What does administration mean for a creditor company?
- As soon as a company is placed in administration, creditors are prevented from bringing or pursuing legal proceedings against the company or its assets.
- It may be possible to ask the administrator’s or the court’s permission to bring proceedings against a company that is in administration. However, a creditor who has a monetary claim is unlikely to be granted permission as it is generally only claims that relate to the ownership of property that are allowed to continue.
- If your business is owed money by a company that has gone into administration, often the best option is to submit details of your claim to the administrator (known as your proof of debt) and wait for the administrator to assess it.
- As a creditor, your company may be able to join a creditor’s committee to help the administrator fulfil their functions. Administrators have a duty to report to the company’s creditors on their progress. Becoming a member of the creditors’ committee may provide you with an opportunity to access more detailed information and comment on the way the administrators are conducting the administration.

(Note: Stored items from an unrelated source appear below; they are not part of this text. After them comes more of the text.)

(** [INSERT OR REPLACE INTO ... VALUES (...)] *)
Definition insert_or_replace (t : Table A) (new : A) : Table A :=
  if t_unique t
  then mkTable
         (List.filter (fun old => negb (same_key old new)) (t_rows t)
          ++ [new])%list
         true
  else mkTable (t_rows t ++ [new])%list false.
End Tables.

(** [init(path)]: the database at [path] after the call, and the error the
    call raised, if any. *)
Definition init (db : Database) : option sql_error * Database :=
  let storage_table := create_table (storage db) in
  match create_unique_index same_storage_key "idx_unique_storage"
          storage_table with
  | inl e => (Some e, mkDatabase (Some storage_table) (ranking db))
  | inr storage_table =>
      let ranking_table := create_table (ranking db) in
      match create_unique_index same_ranking_key "idx_unique_ranking"
              ranking_table with
      | inl e =>
          (Some e, mkDatabase (Some storage_table) (Some ranking_table))
      | inr ranking_table =>
          (None, mkDatabase (Some storage_table) (Some ranking_table))
      end
  end.

(** [GamestatsDatabase.root_download(gamename, pid, region)] *)
Definition root_download (db : Database) (gamename : string) (pid : Z)
    (region : string) : sql_error + option Blob :=
  match storage db with
  | None => inl (NoSuchTable "storage")
  | Some t =>
      inr (hd_error
             (List.filter
                (fun b => (s_gamename b =? gamename)%string
                          && (s_pid b =? pid)
                          && (s_region b =? region)%string)
                (t_rows t)))
  end.

(** [GamestatsDatabase.root_upload(gamename, pid, region, data)]; [now] is
    [datetime.now()]. *)
Definition root_upload (db : Database) (now : Z) (gamename : string)
    (pid : Z) (region : string) (data : string) : sql_error + Database :=
  match storage db with
  | None => inl (NoSuchTable "storage")
  | Some t =>
      inr (mkDatabase
             (Some (insert_or_replace same_storage_key t
                      (mkBlob gamename pid region data now)))
             (ranking db))
  end.

(** [GamestatsDatabase.web_put2(gamename, pid, region, category, score,
    data)]; [now] is [datetime.now()]. *)
Definition web_put2 (db : Database) (now : Z) (gamename : string)
    (pid region category score : Z) (data : string)
  : sql_error + Database :=
  match ranking db with
  | None => inl (NoSuchTable "ranking")
  | Some t =>
      inr (mkDatabase
             (storage db)
             (Some (insert_or_replace same_ranking_key t
                      (mkRow gamename pid region category score data now))))
  end.

(** ** [dict_factory] *)

(** A value of a result row. *)
Inductive sqlval : Type :=
| SqlInt (z : Z)
| SqlText (s : string)
| SqlTime (t : Z)
| SqlNull.

(** A Python dictionary with text keys: its items in insertion order. *)
Definition pydict : Type := list (string * sqlval).

(** [d[key] = v]: an existing key keeps its place and gets the new value,
    a new key goes to the end. *)
Fixpoint dict_setitem (d : pydict) (key : string) (v : sqlval) : pydict :=
  match d with
  | [] => [(key, v)]
  | (k, w) :: d' =>
      if (k =? key)%string then (k, v) :: d'
      else (k, w) :: dict_setitem d' key v
  end.

(** [d.get(key)] *)
Fixpoint dict_lookup (d : pydict) (key : string) : option sqlval :=
  match d with
  | [] => None
  | (k, w) :: d' => if (k =? key)%string then Some w else dict_lookup d' key
  end.

(** The loop of [dict_factory] from index [idx] on: [description] holds
    the names [col[0]] of the remaining columns.  [None] stands for the
    [IndexError] of [row[idx]]. *)
Fixpoint dict_factory_from (idx : nat) (description : list string)
    (row : list sqlval) (d : pydict) : option pydict :=
  match description with
  | [] => Some d
  | col :: description' =>
      match nth_error row idx with
      | Some v =>
          dict_factory_from (S idx) description' row (dict_setitem d col v)
      | None => None
      end
  end.

(** [dict_factory(cursor, row)], with [description] the column names of
    [cursor.description]. *)
Definition dict_factory (description : list string) (row : list sqlval)
  : option pydict :=
  dict_factory_from 0 description row [].

(** The columns of [ranking] as [init] declares them, the tuple SQLite
    hands over for a row, and the dictionary [get2_dictrow] builds. *)
Definition ranking_columns : list string :=
  ["gamename"; "pid"; "region"; "category"; "score"; "data"; "updated"].

Definition row_values (r : Row) : list sqlval :=
  [SqlText (r_gamename r); SqlInt (r_pid r); SqlInt (r_region r);
   SqlInt (r_category r); SqlInt (r_score r); SqlText (r_data r);
   SqlTime (r_updated r)].

Definition row_items (r : Row) : pydict :=
  [("gamename", SqlText (r_gamename r)); ("pid", SqlInt (r_pid r));
   ("region", SqlInt (r_region r)); ("category", SqlInt (r_category r));
   ("score", SqlInt (r_score r)); ("data", SqlText (r_data r));
   ("updated", SqlTime (r_updated r))].


(** A populated database for the examples: the demo scores, and two saved
    blobs under the keys of players 8 and 7. *)
Definition demo_blob : Blob := mkBlob "demo" 7 "eu" "save" 1700000000000000.

Definition demo_database : Database :=
  mkDatabase
    (Some (mkTable [mkBlob "demo" 8 "eu" "other" 1699999999000000; demo_blob]
             true))
    (Some (mkTable demo_store true)).
(** * Properties *)

Open Scope list_scope.

(** ** Sorting, limiting and filtering *)

Section SortingFacts.
Variable before : Row -> Row -> bool.
Hypothesis before_total : forall x y, before x y = false -> before y x = true.
Hypothesis before_trans :
  forall x y z, before x y = true -> before y z = true -> before x z = true.

Lemma insert_row_perm (x : Row) (l : list Row) :
  Permutation (insert_row before x l) (x :: l).
Proof.
  induction l as [|y l IH]; simpl.
  - apply Permutation_refl.
  - destruct (before x y).
    + apply Permutation_refl.
    + apply Permutation_trans with (y :: x :: l).
      * apply perm_skip, IH.
      * apply perm_swap.
Qed.

Lemma stable_sort_perm (l : list Row) : Permutation (stable_sort before l) l.
Proof.
  induction l as [|x l IH]; simpl.
  - apply perm_nil.
  - apply Permutation_trans with (x :: stable_sort before l).
    + apply insert_row_perm.
    + apply perm_skip, IH.
Qed.

Lemma insert_row_sorted (x : Row) (l : list Row) :
  StronglySorted (fun a b => before a b = true) l ->
StronglySorted (fun a b => before a b = true) (insert_row before x l).
Proof.
  induction l as [|y l IH]; intros Hs; simpl.
  - constructor; constructor.
  - inversion Hs as [|? ? Hl Hy]; subst.
    destruct (before x y) eqn:Hxy.
    + constructor; [exact Hs|].
      constructor; [exact Hxy|].
      rewrite Forall_forall in *. intros z Hz.
      apply before_trans with y; [exact Hxy | apply Hy, Hz].
    + constructor; [apply IH, Hl|].
      rewrite Forall_forall in *. intros z Hz.
      apply (Permutation_in _ (insert_row_perm x l)) in Hz.
      destruct Hz as [<-|Hz]; [apply before_total, Hxy | apply Hy, Hz].
Qed.

Lemma stable_sort_sorted (l : list Row) :
StronglySorted (fun a b => before a b = true) (stable_sort before l).
Proof.
  induction l as [|x l IH]; simpl.
  - constructor.
  - apply insert_row_sorted, IH.
Qed.
End SortingFacts.

Lemma stable_sort_length (before : Row -> Row -> bool) (l : list Row) :
  List.length (stable_sort before l) = List.length l.
Proof. apply Permutation_length, stable_sort_perm. Qed.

- When a company is in administration creditors are blocked from bringing an action against the company However, time will continue to run for the limitation period of your claim. The limitation period for a simple contract claim is six years, after which you lose the right to make a claim. Where time is running out, your company can protect its position by:
- Obtaining the administrator’s acknowledgement of the claim. Note that this restarts the applicable limitation period and does not stop time running.

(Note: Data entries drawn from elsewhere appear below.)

Lemma non_object_answer_witness :
  json_loads sample_interpreter (strip_fences (lit "[88, 2]"))
  = Ok (PList [PInt 88; PInt 2]) /\
  fst (sample_run (Ok (lit "[88, 2]")) (Ok tt)) =
  Raise (HTTPException 500
           (lit "AI Service Error: Failed to process file. Check API keys and Vercel logs. Error: "
            ++ lit "'" ++ lit "list"
            ++ lit "' object has no attribute 'get'")).
Proof.
  assert (Hj : json_loads sample_interpreter (strip_fences (lit "[88, 2]"))
               = Ok (PList [PInt 88; PInt 2]))
    by (vm_compute; reflexivity).
  split; [exact Hj|].
  refine (proj2 (non_object_answer_is_500
                   (sample_globals (Ok (lit "[88, 2]")) (Ok tt))
                   (lit "Run the clusters.") (lit "SRE") sample_pdf
                   (sample_client (Ok (lit "[88, 2]")) (Ok tt))
                   [Byte.x25; Byte.x50; Byte.x44; Byte.x46] sample_file
                   (lit "[88, 2]") _
                   (sample_upload_succeeded _ _) eq_refl Hj _) eq_refl).
  intros d; discriminate.
Defined.

(** X2.  Once the upload, the generation step and the deletion call have
    succeeded, the handler returns a result exactly when [json.loads], on
    the answer with its fences stripped, raises [JSONDecodeError] or
    [ValueError], or returns an object.  In every other case (another
    decoded value, a [RecursionError]) the handler raises. *)
Theorem live_request_returns_iff
  (g : Globals) (job_description job_title : str) (resume_file : UploadFile)
  (c : Client) (file_bytes : list Byte.byte) (h : File) (text : str) :
  upload_succeeded g resume_file c file_bytes h ->
  generation g c (generate_request job_title job_description h) = Ok text ->
  files_delete c (name h) = Ok tt ->
  ((exists res, fst (run g job_description job_title resume_file) = Ok res)
   <->
   ((exists e, json_loads (interpreter g) (strip_fences text) = Raise e /\
               is_JSONDecodeError_or_ValueError e = true) \/
    exists d, json_loads (interpreter g) (strip_fences text) = Ok (PDict d))).
Proof.
  intros Hlive Hg Hd.
  rewrite (run_answered _ _ _ _ _ _ _ Hlive text Hg Hd). cbn [fst].
  destruct (pending_outcome_cases (interpreter g) text)
    as [(e & Hj & He & ->)|[(d & Hj & ->)|(e & -> & Hj)]].
  - split; eauto.
  - split; eauto.
  - split; [intros [res H]; discriminate H|].
    intros [(e' & Hj' & He')|(d & Hj')];
      destruct Hj as [[Hj He]|(v & Hj & Hv & _)]; rewrite Hj in Hj'.
    + inversion Hj'; subst e'. congruence.
    + discriminate Hj'.
    + discriminate Hj'.
    + inversion Hj'; subst v. now elim (Hv d).
Qed.

Lemma live_request_returns_witness :
  json_loads sample_interpreter (strip_fences unparsable_answer)
  = Raise JSONDecodeError /\
  exists res, fst (sample_run (Ok unparsable_answer) (Ok tt)) = Ok res.
Proof.
  assert (E : json_loads sample_interpreter (strip_fences unparsable_answer)
              = Raise JSONDecodeError)
    by (vm_compute; reflexivity).
  split; [exact E|].
  exact (proj2 (live_request_returns_iff
                  (sample_globals (Ok unparsable_answer) (Ok tt))
                  (lit "Run the clusters.") (lit "SRE") sample_pdf
                  (sample_client (Ok unparsable_answer) (Ok tt))
                  [Byte.x25; Byte.x50; Byte.x44; Byte.x46] sample_file
                  unparsable_answer
                  (sample_upload_succeeded _ _) eq_refl eq_refl)
               (or_introl (ex_intro _ JSONDecodeError (conj E eq_refl)))).
Defined.

(** X3.  Whatever the request and the service do, the calls made to the AI
    service are none; or the upload alone, when it raises; or the upload and
    the deletion, when a constructor of [types] raises while the generation
    request is built; or the upload, the generation and the deletion, in
    that order.  The upload carries the bytes read and the declared media
    type, the file deleted is the one the upload returned, and it is the
    file handed to the generation call. *)
Theorem calls_shape
  (g : Globals) (job_description job_title : str) (resume_file : UploadFile) :
  let cs := snd (run g job_description job_title resume_file) in
  cs = [] \/
  (exists c file_bytes e,
     client g = Some c /\ read resume_file = Ok file_bytes /\
     files_upload c file_bytes (content_type resume_file) = Raise e /\
     cs = [CallUpload file_bytes (content_type resume_file)]) \/
  (exists c file_bytes h e,
     client g = Some c /\ read resume_file = Ok file_bytes /\
     files_upload c file_bytes (content_type resume_file) = Ok h /\
     build_request (types g) (generate_request job_title job_description h)
     = Raise e /\
     cs = [CallUpload file_bytes (content_type resume_file);
           CallDelete (name h)]) \/
  (exists c file_bytes h,
     client g = Some c /\ read resume_file = Ok file_bytes /\
     files_upload c file_bytes (content_type resume_file) = Ok h /\
     build_request (types g) (generate_request job_title job_description h)
     = Ok tt /\
     cs = [CallUpload file_bytes (content_type resume_file);
           CallGenerate (generate_request job_title job_description h);
           CallDelete (name h)]).
Proof.
  cbv zeta.
  destruct (invalid_file_type (content_type resume_file)) eqn:Hv.
  { rewrite (run_exec _ _ _ _ _ _ (exec_invalid_type _ _ _ _ Hv)). now left. }
  destruct (GEMINI_CONFIGURED g) eqn:Hcfg.
  2:{ rewrite (run_exec _ _ _ _ _ _ (exec_mock _ _ _ _ Hv Hcfg)). now left. }
  destruct (read resume_file) as [file_bytes|e] eqn:Hr.
  2:{ rewrite (run_exec _ _ _ _ _ _ (exec_read_fails _ _ _ _ Hv Hcfg e Hr)).
      now left. }
  destruct (client g) as [c|] eqn:Hc.
  2:{ rewrite (run_exec _ _ _ _ _ _
                 (exec_no_client _ _ _ _ Hv Hcfg file_bytes Hr Hc)).
      now left. }
  destruct (files_upload c file_bytes (content_type resume_file))
    as [h|e] eqn:Hu.
  - rewrite (run_uploaded g job_description job_title resume_file c
               file_bytes h (conj Hv (conj Hcfg (conj Hc (conj Hr Hu))))).
    cbn [snd]. unfold calls_after_upload, live_calls.
    destruct (build_request (types g)
                (generate_request job_title job_description h))
      as [[]|e] eqn:Hb.
    + right. right. right. exists c, file_bytes, h. now repeat split.
    + right. right. left. exists c, file_bytes, h, e. now repeat split.
  - rewrite (run_exec _ _ _ _ _ _
               (exec_upload_fails _ _ _ _ Hv Hcfg c file_bytes Hc Hr e Hu)).
    right. left. exists c, file_bytes, e. now repeat split.
Qed.

(** X4.  Every result the handler returns has [success] true, and is
    either the mock result (backend not configured), or was built from the
    text that the generation step answered on the handle that the upload
    returned, the deletion call having returned normally: it is then the
    degraded result of that text, or the two fields looked up in the object
    decoded from it, the match score having passed validation. *)
Theorem returned_result_shape
  (g : Globals) (job_description job_title : str) (resume_file : UploadFile)
  (res : AnalysisResult) :
  fst (run g job_description job_title resume_file) = Ok res ->
  success res = true /\
  (res = mock_result /\ GEMINI_CONFIGURED g = false \/
   exists c file_bytes h text,
     upload_succeeded g resume_file c file_bytes h /\
     generation g c (generate_request job_title job_description h)
     = Ok text /\
     files_delete c (name h) = Ok tt /\
     (res = degraded_result text /\
      ((exists e, json_loads (interpreter g) (strip_fences text) = Raise e /\
                  is_JSONDecodeError_or_ValueError e = true) \/
       (exists d, json_loads (interpreter g) (strip_fences text)
                  = Ok (PDict d) /\
                  score_invalid (dict_get d (lit "matchScore") (PInt 0))
                  = true)) \/
      exists d,
        json_loads (interpreter g) (strip_fences text) = Ok (PDict d) /\
        score_invalid (dict_get d (lit "matchScore") (PInt 0)) = false /\
        res = {| success := true;
                 matchScore := dict_get d (lit "matchScore") (PInt 0);
                 suggestions :=
                   dict_get d (lit "suggestions") (PStr no_suggestions) |})).
Proof.
  destruct (invalid_file_type (content_type resume_file)) eqn:Hv.
  { rewrite (run_exec _ _ _ _ _ _ (exec_invalid_type _ _ _ _ Hv)).
    discriminate. }
  destruct (GEMINI_CONFIGURED g) eqn:Hcfg.
  2:{ rewrite (run_exec _ _ _ _ _ _ (exec_mock _ _ _ _ Hv Hcfg)).
      cbn [fst]. intros H; inversion H; subst res.
      split; [reflexivity|]. now left. }
  destruct (read resume_file) as [file_bytes|e] eqn:Hr.
  2:{ rewrite (run_exec _ _ _ _ _ _ (exec_read_fails _ _ _ _ Hv Hcfg e Hr)).
      discriminate. }
  destruct (client g) as [c|] eqn:Hc.
  2:{ rewrite (run_exec _ _ _ _ _ _
                 (exec_no_client _ _ _ _ Hv Hcfg file_bytes Hr Hc)).
      discriminate. }
  destruct (files_upload c file_bytes (content_type resume_file))
    as [h|e] eqn:Hu.
  2:{ rewrite (run_exec _ _ _ _ _ _
                 (exec_upload_fails _ _ _ _ Hv Hcfg c file_bytes Hc Hr e Hu)).
      discriminate. }
  assert (Hlive : upload_succeeded g resume_file c file_bytes h)
    by (now repeat split).
  rewrite (run_uploaded _ _ _ _ _ _ _ Hlive). cbn [fst].
  destruct (files_delete c (name h)) as [[]|e] eqn:Hd; [|discriminate].
  cbn [settle].
  destruct (generation g c (generate_request job_title job_description h))
    as [text|e] eqn:Hg; [|discriminate].
  intros H.
  assert (Hshape :
    res = degraded_result text /\
    ((exists e, json_loads (interpreter g) (strip_fences text) = Raise e /\
                is_JSONDecodeError_or_ValueError e = true) \/
     (exists d, json_loads (interpreter g) (strip_fences text)
                = Ok (PDict d) /\
                score_invalid (dict_get d (lit "matchScore") (PInt 0))
                = true)) \/
    exists d,
      json_loads (interpreter g) (strip_fences text) = Ok (PDict d) /\
      score_invalid (dict_get d (lit "matchScore") (PInt 0)) = false /\
      res = {| success := true;
               matchScore := dict_get d (lit "matchScore") (PInt 0);
               suggestions :=
                 dict_get d (lit "suggestions") (PStr no_suggestions) |}).
  { destruct (pending_outcome_cases (interpreter g) text)
      as [(e & Hj & He & E)|[(d & Hj & E)|(e & E & _)]];
      rewrite E in H; [| |discriminate H].
    - left. split; [now inversion H|]. left. now exists e.
    - unfold fields_of in H.
      destruct (score_invalid (dict_get d (lit "matchScore") (PInt 0)))
        eqn:Hs; cbn [fst snd] in H; inversion H.
      + left. split; [reflexivity|]. right. now exists d.
      + right. now exists d. }
  split.
  - destruct Hshape as [[-> _]|(d & _ & _ & ->)]; reflexivity.
  - right. exists c, file_bytes, h, text. now repeat split.
Qed.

- Applying to the administrator of the court for permission to issue proceedings against the company.
What action can my company take if it is in dispute with the administrator?
If your company has any concerns with the conduct of the appointed administrator, you should initially raise any issues with the administrator directly or via any creditors’ committee. If the matter is not resolved and the dispute continues there are a number of legal remedies that you can consider.
- You can apply for a court order:
- On the basis that the administrator’s conduct has unfairly harmed your interests the creditors’ interests.
- On that basis that the administrator is failing to perform their duties as quickly or efficiently as possible.
- On the basis of any wrongful exercise of legal authority by the administrator.
- To remove the administrator. However this should only be used in extreme circumstances.
The courts do not permit these remedies to be used by any one creditor to leapfrog claims of other creditors, nor to require the administrator to devote a disproportionate amount of time or resources to their particular claim.